What you will do.
Please output the data below exactly as given, starting at its first line and stopping after the line that contains "destruct Hpart as".

══ Data in this exercise ══

(** a part of a branch no session works on, or that timed out *)
Lemma referred_part xid r b :
  br !! xid = Some r -> b ∈ work r -> referred ss b -> completed r = true -> expired r = true.
Proof using I.
  intros Hr Hb Href Hc. eapply (i_expired _ _ _ _ _ _ I); [done..|]. apply (i_ended _ _ _ _ _ _ I); [done|].
  by apply (i_complete _ _ _ _ _ _ I xid r Hr).
Qed.

(** one buffer changes, and may have one operation more *)
Lemma inv_update b x x' :
  h !! b = Some x -> same_part (dtx x) (dtx x') ->
  ops x' = ops x \/ (exists o, ops x' = ops x ++ [o] /\ (referred ss b \/ quiet b /\ ready lg b o)) ->
  (b ∈ cs -> error x' = [] -> forall o, o ∈ ops x' -> ready lg b o) ->
  Inv (<[b := x']> h) br ss cs n lg.
Proof using I.
  intros Hx Hd Ho Hcs.
  assert (Hsome : forall c, is_Some (<[b := x']> h !! c) <-> is_Some (h !! c)).
  { intros c. destruct (decide (c = b)) as [->|]; by simplify_map_eq. }
  assert (Hpart : forall c, same_part (part_of h c) (part_of (<[b := x']> h) c)).
  { intros c. rewrite part_of_insert. case_decide as E; [subst; unfold part_of; by rewrite Hx|].
    unfold same_part. by destruct (part_of h c). }
  assert (Hf : forall f c, f = ended \/ f = failed \/ f = b_expired -> flag f (<[b := x']> h) c = flag f h c).
  { intros f c Hfl. specialize (Hpart c). unfold flag. destruct (part_of h c), (part_of (<[b := x']> h) c); try done.
    destruct Hpart as (? & ? & ? & ?). by destruct Hfl as [->|[->| ->]]. }
  assert (Hps : forall c, is_Some (part_of h c) -> is_Some (part_of (<[b := x']> h) c)).
  { intros c Hc. specialize (Hpart c). by destruct (part_of h c), (part_of (<[b := x']> h) c). }
  assert (Hops : forall c, ops_of (<[b := x']> h) c = if decide (c = b) then ops x' else ops_of h c) by (intros; apply ops_of_insert).
  assert (Hdoom : forall r, (completed r = true -> forall c, c ∈ work r -> ops_of h c = [] -> ops_of (<[b := x']> h) c = []) ->
            doomed h ss r -> doomed (<[b := x']> h) ss r).
  { intros r Hc. apply doomed_frame; [|done|]; intros c _; rewrite Hf by tauto; done. }
  assert (Hob : ops_of h b = ops x) by (unfold ops_of; by rewrite Hx).
  destruct I. constructor; try done.
  - intros c y [[<- _]|[? ?]]%lookup_insert_Some; eauto.
  - intros c o H. rewrite Hsome. eauto.
  - intros k c H. destruct (i_joined0 k c H). auto.
  - intros s y c H Hc. destruct (i_refs0 s y c H Hc). rewrite Hsome. auto.
  - intros s y xid c H H'. destruct (i_parked0 s y xid c H H') as (d & Ed & <-). specialize (Hpart c).
    rewrite Ed in Hpart. destruct (part_of (<[b := x']> h) c) as [d'|]; [|done]. exists d'. by destruct Hpart.
  - intros c. rewrite !Hf by tauto. auto.
  - intros xid r c. rewrite !Hf by tauto. eauto.
  - intros xid r H. destruct (i_complete0 xid r H). split; [|done]. intros. rewrite Hf by tauto. auto.
  - intros k c H H'. destruct (i_committed0 k c H H') as [? Hall]. split; [done|]. intros c' Hc'.
    destruct (Hall c' Hc') as (He & Hn & Hu). split; [|done]. rewrite Hops. case_decide as E; [|done]. subst c'.
    rewrite Hob in He. destruct Ho as [->|(o & _ & [?|[Hq _]])]; [done|done|]. exfalso. destruct (Hq k c); [|done..]. done.
  - intros xid r c H Hc Hu. pose proof (i_undone0 xid r c H Hc Hu) as D.
    destruct (decide (b ∈ work r)) as [Hb|Hb].
    + destruct Ho as [Ho|(o & _ & [Hr|[Hq _]])].
      * apply Hdoom; [|done]. intros _ c' _. rewrite Hops. case_decide; [subst; by rewrite Ho, Hob|done].
      * destruct (completed r) eqn:Ec; [right; left; by eapply referred_part|]. apply Hdoom; [congruence|done].
      * exfalso. apply (i_live0 xid r H) in Hb, Hc. by destruct (Hq (r_branch r) c Hb Hc).
    + apply Hdoom; [|done]. intros _ c' Hc'. rewrite Hops, decide_False by congruence. done.
  - intros xid r H Hp. destruct (i_prepared0 xid r H Hp) as [?|Hall]; [by left|].
    assert (Hsame : b ∉ work r \/ ops x' = ops x -> forall c o, c ∈ work r -> o ∈ ops_of (<[b := x']> h) c -> ready lg c o).
    { intros Hor c o Hc. rewrite Hops. case_decide as E; [subst c|by apply Hall]. destruct Hor as [?| ->]; [done|].
      rewrite <- Hob. by apply Hall. }
    destruct (decide (b ∈ work r)) as [Hb|Hb]; [|right; auto]. destruct Ho as [Ho|(o & Ho & [Hr|[_ Hrd]])]; [right; auto| |].
    + left. eapply referred_part; [done..|]. by apply (i_complete0 xid r H).
    + right. intros c o' Hc. rewrite Hops. case_decide as E; [subst c|by apply Hall]. rewrite Ho, <- Hob.
      intros [?| ->%list_elem_of_singleton]%elem_of_app; [by apply Hall|done].
  - intros c Hc. destruct (decide (c = b)) as [->|Hne].
    + destruct (i_local0 b Hc) as (y & Hy & Hl & Hn & _). exists x'. rewrite lookup_insert_eq.
      assert (y = x) as -> by congruence. rewrite Hl in Hd. destruct (dtx x') eqn:Ex; [done|]. split_and!; auto.
    + destruct (i_local0 c Hc) as (y & Hy & ?). exists y. by rewrite lookup_insert_ne.
Qed.
(** a part of a branch without an outcome ends, when no session works on it *)
Lemma inv_end_quiet b x d :
  h !! b = Some x -> dtx x = Some d -> ~ referred ss b -> quiet b ->
  Inv (<[b := mkBuffer (ops x) (error x) (txContext x) (Some (mkDtx (b_xid d) true (suspended d) (failed d) (b_expired d)))]> h)
    br ss cs n lg.
Proof using I.
  intros Hx Hd Hn Hq. set (x' := mkBuffer _ _ _ _).
  assert (Hsome : forall c, is_Some (<[b := x']> h !! c) <-> is_Some (h !! c)).
  { intros c. destruct (decide (c = b)) as [->|]; by simplify_map_eq. }
  assert (Hpb : part_of h b = Some d) by (unfold part_of; by rewrite Hx).
  assert (Hps : forall c, is_Some (part_of h c) -> is_Some (part_of (<[b := x']> h) c)).
  { intros c Hc. rewrite part_of_insert. by case_decide; [eexists|]. }
  assert (Hf : forall c, flag failed (<[b := x']> h) c = flag failed h c /\ flag b_expired (<[b := x']> h) c = flag b_expired h c /\
                (flag ended h c = true -> flag ended (<[b := x']> h) c = true)).
  { intros c. rewrite !flag_insert. case_decide; [subst|done]. unfold flag. by rewrite Hpb. }
  assert (Ho : forall c, ops_of (<[b := x']> h) c = ops_of h c).
  { intros c. rewrite ops_of_insert. case_decide; [subst; unfold ops_of; by rewrite Hx|done]. }
  destruct I. constructor; try done.
  - intros c y [[<- _]|[? ?]]%lookup_insert_Some; eauto.
  - intros c o H. rewrite Hsome. eauto.
  - intros k c H. destruct (i_joined0 k c H). auto.
  - intros s y c H Hc. destruct (i_refs0 s y c H Hc). rewrite Hsome. auto.
  - intros s y xid c H H'. destruct (i_parked0 s y xid c H H') as (d' & Ed & <-). rewrite part_of_insert.
    case_decide; [subst; exists (mkDtx (b_xid d) true (suspended d) (failed d) (b_expired d)); split; [done|]; cbn; congruence|eauto].
  - intros c Hr. rewrite (proj1 (proj2 (Hf c))), flag_insert. rewrite decide_False by congruence. auto.
  - intros xid r c H Hc. rewrite (proj1 (proj2 (Hf c))). eauto.
  - intros xid r H. destruct (i_complete0 xid r H). split; [|done]. intros. apply Hf. auto.
  - intros k c H H'. destruct (i_committed0 k c H H') as [? Hall]. split; [done|]. intros c'. rewrite Ho. auto.
  - intros xid r c H Hc Hu. eapply doomed_frame; [..|by eapply i_undone0].
    + intros c' _. by rewrite (proj1 (Hf c')).
    + intros _ c' _. by rewrite Ho.
    + intros c' Hc' He Hr. split; [|done]. rewrite flag_insert. case_decide; [subst c'|done].
      exfalso. apply (i_live0 xid r H) in Hc, Hc'. by destruct (Hq (r_branch r) c Hc' Hc).
  - intros xid r H Hp. destruct (i_prepared0 xid r H Hp) as [?|Hall]; [by left|right]. intros c o. rewrite Ho. auto.
  - intros c Hc. destruct (i_local0 c Hc) as (y & Hy & Hl & ?). exists y. rewrite lookup_insert_ne; [done|]. congruence.
Qed.

(** ** Outcomes *)

Definition clear (x : TxBuffer) : TxBuffer := mkBuffer [] (error x) (txContext x) (dtx x).

(** the buffers of [B] are emptied *)
Definition cleared (B : list nat) (h' : Heap) : Prop :=
  forall b, h' !! b = if decide (b ∈ B) then clear <$> h !! b else h !! b.

Lemma cleared_part B h' b : cleared B h' -> part_of h' b = part_of h b.
Proof using. intros Hc. unfold part_of. rewrite Hc. case_decide; [|done]. by destruct (h !! b). Qed.

Lemma cleared_flag f B h' b : cleared B h' -> flag f h' b = flag f h b.
Proof using. intros Hc. unfold flag. by rewrite (cleared_part B). Qed.

Lemma cleared_some B h' b : cleared B h' -> is_Some (h' !! b) <-> is_Some (h !! b).
Proof using. intros Hc. rewrite Hc. case_decide; [|done]. by rewrite fmap_is_Some. Qed.

Lemma cleared_ops B h' b : cleared B h' -> ops_of h' b = if decide (b ∈ B) then [] else ops_of h b.
Proof using. intros Hc. unfold ops_of. rewrite Hc. case_decide; [|done]. by destruct (h !! b). Qed.

Lemma cleared_ops_nil B h' b : cleared B h' -> ops_of h b = [] -> ops_of h' b = [].
Proof using. intros Hc E. rewrite (cleared_ops B) by done. by case_decide. Qed.

(** what happened to their operations is in the log *)
Record quietly (B : list nat) (es : list Event) : Prop := mkQuietly {
  q_joined : forall k b, Joined k b ∉ es;
  q_heap : forall b o, OpCommit b o ∈ es \/ OpRollback b o ∈ es -> b ∈ B /\ o ∈ ops_of h b;
  q_ready : forall b o, OpCommit b o ∈ es -> ready (es ++ lg) b o
}.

═══

Task answer.
(** a part of a branch no session works on, or that timed out *)
Lemma referred_part xid r b :
  br !! xid = Some r -> b ∈ work r -> referred ss b -> completed r = true -> expired r = true.
Proof using I.
  intros Hr Hb Href Hc. eapply (i_expired _ _ _ _ _ _ I); [done..|]. apply (i_ended _ _ _ _ _ _ I); [done|].
  by apply (i_complete _ _ _ _ _ _ I xid r Hr).
Qed.

(** one buffer changes, and may have one operation more *)
Lemma inv_update b x x' :
  h !! b = Some x -> same_part (dtx x) (dtx x') ->
  ops x' = ops x \/ (exists o, ops x' = ops x ++ [o] /\ (referred ss b \/ quiet b /\ ready lg b o)) ->
  (b ∈ cs -> error x' = [] -> forall o, o ∈ ops x' -> ready lg b o) ->
  Inv (<[b := x']> h) br ss cs n lg.
Proof using I.
  intros Hx Hd Ho Hcs.
  assert (Hsome : forall c, is_Some (<[b := x']> h !! c) <-> is_Some (h !! c)).
  { intros c. destruct (decide (c = b)) as [->|]; by simplify_map_eq. }
  assert (Hpart : forall c, same_part (part_of h c) (part_of (<[b := x']> h) c)).
  { intros c. rewrite part_of_insert. case_decide as E; [subst; unfold part_of; by rewrite Hx|].
    unfold same_part. by destruct (part_of h c). }
  assert (Hf : forall f c, f = ended \/ f = failed \/ f = b_expired -> flag f (<[b := x']> h) c = flag f h c).
  { intros f c Hfl. specialize (Hpart c). unfold flag. destruct (part_of h c), (part_of (<[b := x']> h) c); try done.
    destruct Hpart as (? & ? & ? & ?). by destruct Hfl as [->|[->| ->]]. }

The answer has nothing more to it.